*WHAT TO DO:* Search the records for the string "only" and return each line that has it.

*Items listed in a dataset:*
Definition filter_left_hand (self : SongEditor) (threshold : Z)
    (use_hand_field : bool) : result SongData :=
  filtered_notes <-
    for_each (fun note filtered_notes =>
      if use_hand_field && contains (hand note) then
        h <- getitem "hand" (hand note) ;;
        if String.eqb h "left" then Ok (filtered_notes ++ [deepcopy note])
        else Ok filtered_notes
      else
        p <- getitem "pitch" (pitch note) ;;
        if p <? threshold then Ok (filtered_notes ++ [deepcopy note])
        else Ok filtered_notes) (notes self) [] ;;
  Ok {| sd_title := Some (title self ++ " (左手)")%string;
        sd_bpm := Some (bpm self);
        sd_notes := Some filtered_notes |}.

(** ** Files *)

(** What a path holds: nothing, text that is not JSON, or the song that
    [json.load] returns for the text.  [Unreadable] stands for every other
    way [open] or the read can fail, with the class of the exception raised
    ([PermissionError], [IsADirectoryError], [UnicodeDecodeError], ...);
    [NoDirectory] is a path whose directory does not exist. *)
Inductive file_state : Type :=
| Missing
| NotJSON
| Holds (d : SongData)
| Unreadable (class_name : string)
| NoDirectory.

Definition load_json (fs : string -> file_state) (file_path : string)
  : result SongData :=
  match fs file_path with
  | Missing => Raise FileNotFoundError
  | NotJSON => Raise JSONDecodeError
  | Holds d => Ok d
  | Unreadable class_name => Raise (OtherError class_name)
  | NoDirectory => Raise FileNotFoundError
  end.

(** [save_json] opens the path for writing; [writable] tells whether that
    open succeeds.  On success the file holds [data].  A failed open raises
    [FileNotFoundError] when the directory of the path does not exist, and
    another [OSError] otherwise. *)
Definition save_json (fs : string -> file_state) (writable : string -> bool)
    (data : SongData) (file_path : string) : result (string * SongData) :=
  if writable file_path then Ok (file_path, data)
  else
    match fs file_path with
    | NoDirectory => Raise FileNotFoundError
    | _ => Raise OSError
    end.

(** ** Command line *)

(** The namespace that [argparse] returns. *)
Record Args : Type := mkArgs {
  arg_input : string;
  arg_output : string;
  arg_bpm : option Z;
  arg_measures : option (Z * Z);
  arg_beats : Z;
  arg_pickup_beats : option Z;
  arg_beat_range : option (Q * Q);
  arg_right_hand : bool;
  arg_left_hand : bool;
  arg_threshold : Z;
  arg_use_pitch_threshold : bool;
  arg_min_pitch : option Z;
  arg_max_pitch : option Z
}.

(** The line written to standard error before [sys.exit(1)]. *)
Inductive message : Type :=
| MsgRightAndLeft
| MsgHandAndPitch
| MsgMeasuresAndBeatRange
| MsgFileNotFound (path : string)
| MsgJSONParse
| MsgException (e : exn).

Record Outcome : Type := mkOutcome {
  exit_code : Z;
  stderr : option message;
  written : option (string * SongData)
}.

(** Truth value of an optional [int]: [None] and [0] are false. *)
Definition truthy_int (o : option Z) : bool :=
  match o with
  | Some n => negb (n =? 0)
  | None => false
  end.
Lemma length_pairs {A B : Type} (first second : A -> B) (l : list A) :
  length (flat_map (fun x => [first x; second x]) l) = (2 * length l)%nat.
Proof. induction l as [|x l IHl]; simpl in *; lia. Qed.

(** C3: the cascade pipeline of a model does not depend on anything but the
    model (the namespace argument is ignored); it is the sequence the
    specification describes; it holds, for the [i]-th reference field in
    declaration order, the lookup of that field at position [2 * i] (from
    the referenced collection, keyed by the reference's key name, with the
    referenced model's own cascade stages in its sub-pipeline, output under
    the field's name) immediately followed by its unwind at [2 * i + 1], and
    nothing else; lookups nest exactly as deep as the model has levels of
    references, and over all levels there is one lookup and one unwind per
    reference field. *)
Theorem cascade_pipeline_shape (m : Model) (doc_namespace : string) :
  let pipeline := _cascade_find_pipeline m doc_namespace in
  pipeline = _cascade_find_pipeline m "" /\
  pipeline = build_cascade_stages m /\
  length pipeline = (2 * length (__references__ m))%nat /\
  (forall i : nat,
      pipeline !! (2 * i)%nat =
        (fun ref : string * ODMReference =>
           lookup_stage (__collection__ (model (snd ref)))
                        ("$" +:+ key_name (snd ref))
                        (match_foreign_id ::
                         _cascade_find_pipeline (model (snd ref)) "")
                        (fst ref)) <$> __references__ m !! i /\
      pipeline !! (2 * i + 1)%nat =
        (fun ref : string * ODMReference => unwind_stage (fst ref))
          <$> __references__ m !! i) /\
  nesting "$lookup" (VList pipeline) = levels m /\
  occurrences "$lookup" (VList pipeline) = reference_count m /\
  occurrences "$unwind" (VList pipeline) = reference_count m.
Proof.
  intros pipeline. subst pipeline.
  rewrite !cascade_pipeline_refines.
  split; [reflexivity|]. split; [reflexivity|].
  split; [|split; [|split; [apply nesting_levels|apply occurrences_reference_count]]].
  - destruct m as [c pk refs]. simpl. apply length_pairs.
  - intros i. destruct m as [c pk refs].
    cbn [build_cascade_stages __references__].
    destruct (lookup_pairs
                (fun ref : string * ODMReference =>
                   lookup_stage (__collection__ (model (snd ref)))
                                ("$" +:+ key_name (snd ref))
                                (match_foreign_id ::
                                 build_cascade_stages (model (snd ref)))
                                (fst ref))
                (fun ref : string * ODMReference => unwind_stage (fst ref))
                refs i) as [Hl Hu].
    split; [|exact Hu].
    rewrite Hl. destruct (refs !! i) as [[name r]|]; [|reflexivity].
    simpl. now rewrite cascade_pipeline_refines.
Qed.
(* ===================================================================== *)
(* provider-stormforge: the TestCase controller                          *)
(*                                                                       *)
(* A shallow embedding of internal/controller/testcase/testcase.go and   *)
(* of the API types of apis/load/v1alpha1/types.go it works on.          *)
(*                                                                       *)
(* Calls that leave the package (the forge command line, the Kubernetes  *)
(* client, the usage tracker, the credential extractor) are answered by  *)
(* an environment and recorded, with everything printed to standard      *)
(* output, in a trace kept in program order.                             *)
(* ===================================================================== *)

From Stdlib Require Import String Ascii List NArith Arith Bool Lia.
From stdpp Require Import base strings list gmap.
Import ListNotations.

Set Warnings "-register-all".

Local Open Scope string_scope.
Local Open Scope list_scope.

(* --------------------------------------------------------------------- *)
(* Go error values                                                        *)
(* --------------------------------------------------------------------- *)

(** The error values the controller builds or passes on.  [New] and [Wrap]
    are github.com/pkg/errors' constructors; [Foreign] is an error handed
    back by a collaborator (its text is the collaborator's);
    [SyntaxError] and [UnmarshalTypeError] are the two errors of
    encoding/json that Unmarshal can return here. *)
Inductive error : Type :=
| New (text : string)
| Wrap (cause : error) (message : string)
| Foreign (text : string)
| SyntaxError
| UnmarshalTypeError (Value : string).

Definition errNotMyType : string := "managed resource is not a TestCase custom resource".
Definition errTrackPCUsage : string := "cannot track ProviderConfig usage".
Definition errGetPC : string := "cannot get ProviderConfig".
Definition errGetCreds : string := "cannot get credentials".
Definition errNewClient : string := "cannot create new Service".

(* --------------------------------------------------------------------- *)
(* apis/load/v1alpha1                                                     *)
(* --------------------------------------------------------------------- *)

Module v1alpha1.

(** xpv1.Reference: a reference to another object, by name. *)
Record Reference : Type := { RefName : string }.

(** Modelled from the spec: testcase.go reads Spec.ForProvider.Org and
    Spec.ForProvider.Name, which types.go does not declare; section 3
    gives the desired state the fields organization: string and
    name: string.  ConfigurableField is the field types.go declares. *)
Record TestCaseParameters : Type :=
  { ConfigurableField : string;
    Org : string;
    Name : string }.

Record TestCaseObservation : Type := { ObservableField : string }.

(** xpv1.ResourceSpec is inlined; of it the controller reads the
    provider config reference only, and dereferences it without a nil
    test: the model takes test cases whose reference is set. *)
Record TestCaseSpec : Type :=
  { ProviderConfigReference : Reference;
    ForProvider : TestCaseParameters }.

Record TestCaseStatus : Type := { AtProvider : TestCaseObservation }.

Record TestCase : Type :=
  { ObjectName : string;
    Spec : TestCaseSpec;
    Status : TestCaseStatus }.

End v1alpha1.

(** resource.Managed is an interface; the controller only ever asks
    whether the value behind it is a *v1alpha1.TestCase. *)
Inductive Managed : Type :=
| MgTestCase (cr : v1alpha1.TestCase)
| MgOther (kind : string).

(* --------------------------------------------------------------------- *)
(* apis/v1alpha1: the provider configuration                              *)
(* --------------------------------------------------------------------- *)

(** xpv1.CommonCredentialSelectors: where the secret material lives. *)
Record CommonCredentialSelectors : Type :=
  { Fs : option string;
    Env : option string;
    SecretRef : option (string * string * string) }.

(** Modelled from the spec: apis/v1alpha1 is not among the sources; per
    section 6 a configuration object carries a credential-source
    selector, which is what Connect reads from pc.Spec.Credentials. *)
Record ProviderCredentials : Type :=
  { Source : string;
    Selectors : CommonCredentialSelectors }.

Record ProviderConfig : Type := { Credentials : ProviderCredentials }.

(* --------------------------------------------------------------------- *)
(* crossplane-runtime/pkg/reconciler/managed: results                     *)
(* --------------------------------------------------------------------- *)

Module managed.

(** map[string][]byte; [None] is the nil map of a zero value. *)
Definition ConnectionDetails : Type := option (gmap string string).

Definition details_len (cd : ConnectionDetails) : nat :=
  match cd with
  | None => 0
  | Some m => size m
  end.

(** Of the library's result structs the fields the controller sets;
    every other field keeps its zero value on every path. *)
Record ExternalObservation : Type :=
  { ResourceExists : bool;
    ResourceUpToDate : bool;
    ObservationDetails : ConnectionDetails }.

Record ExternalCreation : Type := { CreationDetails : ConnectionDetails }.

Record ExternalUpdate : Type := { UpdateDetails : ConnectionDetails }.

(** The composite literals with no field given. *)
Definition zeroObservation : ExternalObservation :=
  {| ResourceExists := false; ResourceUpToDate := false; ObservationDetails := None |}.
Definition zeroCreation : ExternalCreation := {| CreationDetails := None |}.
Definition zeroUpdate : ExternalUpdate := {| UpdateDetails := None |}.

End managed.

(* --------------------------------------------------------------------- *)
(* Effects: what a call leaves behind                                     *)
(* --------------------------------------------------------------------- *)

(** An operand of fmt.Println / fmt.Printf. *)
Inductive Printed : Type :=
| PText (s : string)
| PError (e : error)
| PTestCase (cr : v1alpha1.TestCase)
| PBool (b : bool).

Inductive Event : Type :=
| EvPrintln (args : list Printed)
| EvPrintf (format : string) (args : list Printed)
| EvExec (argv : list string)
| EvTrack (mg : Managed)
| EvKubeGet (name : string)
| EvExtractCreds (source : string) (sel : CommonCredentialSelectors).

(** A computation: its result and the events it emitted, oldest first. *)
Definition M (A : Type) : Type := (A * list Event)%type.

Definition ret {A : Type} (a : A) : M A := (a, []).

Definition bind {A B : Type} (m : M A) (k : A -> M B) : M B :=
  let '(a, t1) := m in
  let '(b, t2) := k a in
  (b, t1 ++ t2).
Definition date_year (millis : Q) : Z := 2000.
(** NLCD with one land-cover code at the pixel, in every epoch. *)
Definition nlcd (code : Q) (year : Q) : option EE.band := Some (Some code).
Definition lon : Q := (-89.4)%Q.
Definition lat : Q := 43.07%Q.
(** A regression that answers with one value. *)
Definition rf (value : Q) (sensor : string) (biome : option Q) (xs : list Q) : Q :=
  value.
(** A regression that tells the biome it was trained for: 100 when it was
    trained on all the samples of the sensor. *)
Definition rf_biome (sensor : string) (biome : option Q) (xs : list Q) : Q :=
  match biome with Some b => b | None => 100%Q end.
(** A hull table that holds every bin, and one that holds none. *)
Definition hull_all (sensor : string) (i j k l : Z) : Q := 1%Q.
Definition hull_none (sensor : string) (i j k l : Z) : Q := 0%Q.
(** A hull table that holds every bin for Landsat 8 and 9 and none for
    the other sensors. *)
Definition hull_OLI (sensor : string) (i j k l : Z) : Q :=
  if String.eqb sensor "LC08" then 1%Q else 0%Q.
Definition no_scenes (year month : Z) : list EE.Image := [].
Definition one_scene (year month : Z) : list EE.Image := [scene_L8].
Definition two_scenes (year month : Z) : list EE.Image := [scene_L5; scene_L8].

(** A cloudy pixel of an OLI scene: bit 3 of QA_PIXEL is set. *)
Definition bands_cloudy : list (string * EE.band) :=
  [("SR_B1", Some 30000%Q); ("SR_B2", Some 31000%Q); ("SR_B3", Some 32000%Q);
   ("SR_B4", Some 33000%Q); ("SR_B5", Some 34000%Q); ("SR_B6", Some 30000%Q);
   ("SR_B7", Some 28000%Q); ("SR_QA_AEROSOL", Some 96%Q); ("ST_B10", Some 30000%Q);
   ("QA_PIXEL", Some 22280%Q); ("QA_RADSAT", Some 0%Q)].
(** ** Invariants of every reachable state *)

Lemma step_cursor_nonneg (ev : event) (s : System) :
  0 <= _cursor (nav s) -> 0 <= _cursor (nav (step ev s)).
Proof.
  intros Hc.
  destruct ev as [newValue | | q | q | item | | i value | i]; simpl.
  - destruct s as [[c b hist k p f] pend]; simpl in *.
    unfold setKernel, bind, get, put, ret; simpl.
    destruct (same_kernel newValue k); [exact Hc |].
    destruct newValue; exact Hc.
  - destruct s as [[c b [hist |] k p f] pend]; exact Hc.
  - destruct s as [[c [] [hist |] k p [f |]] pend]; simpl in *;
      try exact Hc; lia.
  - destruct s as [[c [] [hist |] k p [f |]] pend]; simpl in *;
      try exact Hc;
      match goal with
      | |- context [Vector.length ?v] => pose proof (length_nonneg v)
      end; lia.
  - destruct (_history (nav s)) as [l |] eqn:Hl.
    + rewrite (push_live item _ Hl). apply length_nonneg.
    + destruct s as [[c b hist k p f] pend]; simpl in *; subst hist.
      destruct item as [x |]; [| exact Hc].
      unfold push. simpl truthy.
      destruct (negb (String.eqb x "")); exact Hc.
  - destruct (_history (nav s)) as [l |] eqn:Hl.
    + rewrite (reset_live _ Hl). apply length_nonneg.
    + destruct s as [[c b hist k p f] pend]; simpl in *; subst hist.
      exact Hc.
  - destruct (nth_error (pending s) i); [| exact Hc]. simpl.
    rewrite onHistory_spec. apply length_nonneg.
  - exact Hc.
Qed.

*RESULT:*
    provider config reference only, and dereferences it without a nil
(** resource.Managed is an interface; the controller only ever asks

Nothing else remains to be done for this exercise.